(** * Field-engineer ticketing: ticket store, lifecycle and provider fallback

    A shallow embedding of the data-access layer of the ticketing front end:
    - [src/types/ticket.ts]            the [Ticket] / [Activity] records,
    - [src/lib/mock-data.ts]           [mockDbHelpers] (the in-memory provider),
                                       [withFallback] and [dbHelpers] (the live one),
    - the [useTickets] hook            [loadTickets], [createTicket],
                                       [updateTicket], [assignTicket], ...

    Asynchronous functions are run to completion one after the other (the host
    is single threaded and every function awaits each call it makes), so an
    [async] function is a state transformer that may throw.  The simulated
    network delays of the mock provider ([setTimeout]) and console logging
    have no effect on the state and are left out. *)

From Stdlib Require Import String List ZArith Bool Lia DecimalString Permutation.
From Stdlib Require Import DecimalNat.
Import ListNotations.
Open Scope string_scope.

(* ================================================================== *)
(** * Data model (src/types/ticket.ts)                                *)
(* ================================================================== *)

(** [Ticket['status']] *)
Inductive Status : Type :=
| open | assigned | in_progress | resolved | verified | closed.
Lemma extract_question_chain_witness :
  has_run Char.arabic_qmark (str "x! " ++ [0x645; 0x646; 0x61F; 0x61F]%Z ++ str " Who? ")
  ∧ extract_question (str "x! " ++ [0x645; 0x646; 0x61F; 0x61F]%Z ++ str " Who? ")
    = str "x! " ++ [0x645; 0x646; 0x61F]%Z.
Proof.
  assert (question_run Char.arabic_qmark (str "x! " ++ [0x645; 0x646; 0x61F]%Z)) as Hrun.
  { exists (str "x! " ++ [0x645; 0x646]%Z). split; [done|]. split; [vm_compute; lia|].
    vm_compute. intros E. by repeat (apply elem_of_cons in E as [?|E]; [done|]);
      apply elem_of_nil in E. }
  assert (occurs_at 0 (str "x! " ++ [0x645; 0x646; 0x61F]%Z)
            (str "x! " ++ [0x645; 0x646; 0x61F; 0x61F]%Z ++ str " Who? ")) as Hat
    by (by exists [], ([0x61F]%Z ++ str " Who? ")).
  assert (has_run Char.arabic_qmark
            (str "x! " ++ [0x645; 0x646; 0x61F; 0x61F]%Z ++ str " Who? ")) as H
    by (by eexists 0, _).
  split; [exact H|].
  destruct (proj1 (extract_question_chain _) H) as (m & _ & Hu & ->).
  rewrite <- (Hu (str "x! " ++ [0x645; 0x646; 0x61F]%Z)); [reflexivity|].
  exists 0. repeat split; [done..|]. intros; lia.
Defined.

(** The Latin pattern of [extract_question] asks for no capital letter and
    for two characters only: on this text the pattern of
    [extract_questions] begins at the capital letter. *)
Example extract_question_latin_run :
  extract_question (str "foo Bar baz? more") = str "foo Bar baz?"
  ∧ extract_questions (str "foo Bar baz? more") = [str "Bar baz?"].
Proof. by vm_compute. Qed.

_ _ _ _

_GOAL OF THE EXERCISE_. Take the entries above and return only the lines from the one with "have no effect" to the one with "assert (occurs_at 0", both included, unchanged.

_WRITTEN SOLUTION_.
    have no effect on the state and are left out. *)

From Stdlib Require Import String List ZArith Bool Lia DecimalString Permutation.
From Stdlib Require Import DecimalNat.
Import ListNotations.
Open Scope string_scope.

(* ================================================================== *)
(** * Data model (src/types/ticket.ts)                                *)
(* ================================================================== *)

(** [Ticket['status']] *)
Inductive Status : Type :=
| open | assigned | in_progress | resolved | verified | closed.
Lemma extract_question_chain_witness :
  has_run Char.arabic_qmark (str "x! " ++ [0x645; 0x646; 0x61F; 0x61F]%Z ++ str " Who? ")
  ∧ extract_question (str "x! " ++ [0x645; 0x646; 0x61F; 0x61F]%Z ++ str " Who? ")
    = str "x! " ++ [0x645; 0x646; 0x61F]%Z.
Proof.
  assert (question_run Char.arabic_qmark (str "x! " ++ [0x645; 0x646; 0x61F]%Z)) as Hrun.
  { exists (str "x! " ++ [0x645; 0x646]%Z). split; [done|]. split; [vm_compute; lia|].
    vm_compute. intros E. by repeat (apply elem_of_cons in E as [?|E]; [done|]);
      apply elem_of_nil in E. }
  assert (occurs_at 0 (str "x! " ++ [0x645; 0x646; 0x61F]%Z)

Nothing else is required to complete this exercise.